Yes. And I think that’s why so many people have just started to feel resigned to these awful fire seasons every summer, because it’s not as simple as saying, “PG&E’s causes all the fires, they are the bad guy.” It’s a lot more complicated than that. You have housing in places where housing shouldn’t be, you have forests that are diseased and overgrown, you have a changing climate. You have vulnerable electrical grids. It’s like, how do you even start to pick apart that knot to figure out what to do next? I think that’s why people can start to feel very powerless.
When was the last time you were in Paradise?
Last summer.
That was two years after the fire. How did the town feel to you?
Every time I go back to Paradise, it looks a little different. For the first year or so after the fire, there was debris lying everywhere, and there is something kind of comforting in how tangible that was, where you see the destruction and that gave you a sense of what happened there. But now that it’s totally wiped bare, that destruction is just in your head. You see lot after a lot where most of the houses are gone and it just looks like the middle of a forest. And then you’ll stumble upon a house going up. But progress is really slow, and a lot of people are realizing that they can’t come back because they can’t afford it, or emotionally they can’t handle it. It’s sort of maddening to see the pain that just continues on for all of these people.
Are there any tangible lessons that can be learned from what happened in Paradise?
I think people have started to take the evacuation alert system a lot more seriously than they did before. Communities are thinking about how to get people out for the worst-case scenario. I think the Camp Fire taught California that you can’t just assume that it’s not going to happen to you, because it probably will at some point, or to someone you know or someone you love. And so you cannot just distance yourself from it.

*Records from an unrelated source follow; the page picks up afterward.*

Definition safe_insert g sl (input : ItemStack) (n : Z) : option (containers * ItemStack) :=
  if is_empty input || negb (may_place sl input) then Some (g, input)
  else
    slot_stack ← slot_get g sl; max ← slot_max_for_item g sl input;
    let transferable := Z.min (Z.min n (count input)) (max - count slot_stack) in
    if transferable <=? 0 then Some (g, input)
    else if is_empty slot_stack then
      let '(input, placed) := split input transferable in
      g ← slot_set g sl placed; Some (g, input)
    else if is_same_item_same_components slot_stack input then
      g ← slot_set g sl (grow slot_stack transferable); Some (g, shrink input transferable)
    else Some (g, input).

(** ** Menus *)

Record Route := mkRoute { r_from : nat * nat; r_targets : list (nat * nat); r_direction : FillDirection }.

(** What is fixed when a menu is built; [m_inventory] is the player's inventory. *)
Record Menu := mkMenu {
  m_slots : list Slot;
  m_routes : list Route;
  m_drain_sections : list (nat * nat);
  m_inventory : Z;
  can_drag_to : nat -> bool;
  can_take_item_for_pick_all : ItemStack -> nat -> bool;
}.

Record MenuState := mkMenuState {
  m_containers : containers;
  m_carried : ItemStack;
  m_quickcraft : option DragKind;
  m_quickcraft_slots : list nat;
  m_dropped : list ItemStack;
}.

Implicit Types m : Menu.
Implicit Types st : MenuState.

Definition set_containers st g : MenuState :=
  mkMenuState g (m_carried st) (m_quickcraft st) (m_quickcraft_slots st) (m_dropped st).
Definition set_carried st s : MenuState :=
  mkMenuState (m_containers st) s (m_quickcraft st) (m_quickcraft_slots st) (m_dropped st).
Definition set_drag st (kind : option DragKind) (slots : list nat) : MenuState :=
  mkMenuState (m_containers st) (m_carried st) kind slots (m_dropped st).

Also, I think it’s important to have more conversations about work that can be done before these fires start. That means doing preventative burning, trying to enact change on the landscape before the fire season happens. For a really long time, people were so against that because they didn’t want to see smoke in the sky in February. And I think now there’s this big push where people understand why that’s so important.
Finally, people need to think more about where they’re moving. Maybe this is starting to change a little. I heard people talking the other day and they were like, “Oh, I would love to go live by Yosemite, and maybe I would have done that a few years ago but now I’m not going to because of the fires.” I think more conversations need to happen about where we should live, and can live.
Even beyond that, the Camp Fire made climate change feel real in a way that it hadn’t for a lot of people up until that point. When you’re hearing about rising sea levels or a disappearing Arctic, climate change just feels like something that’s on the distant horizon. The Camp Fire was just so big and un-ignorable that people really felt like, “Oh, climate change is here and it’s real and it’s coming fast and we need to start figuring out ways to deal with it better.”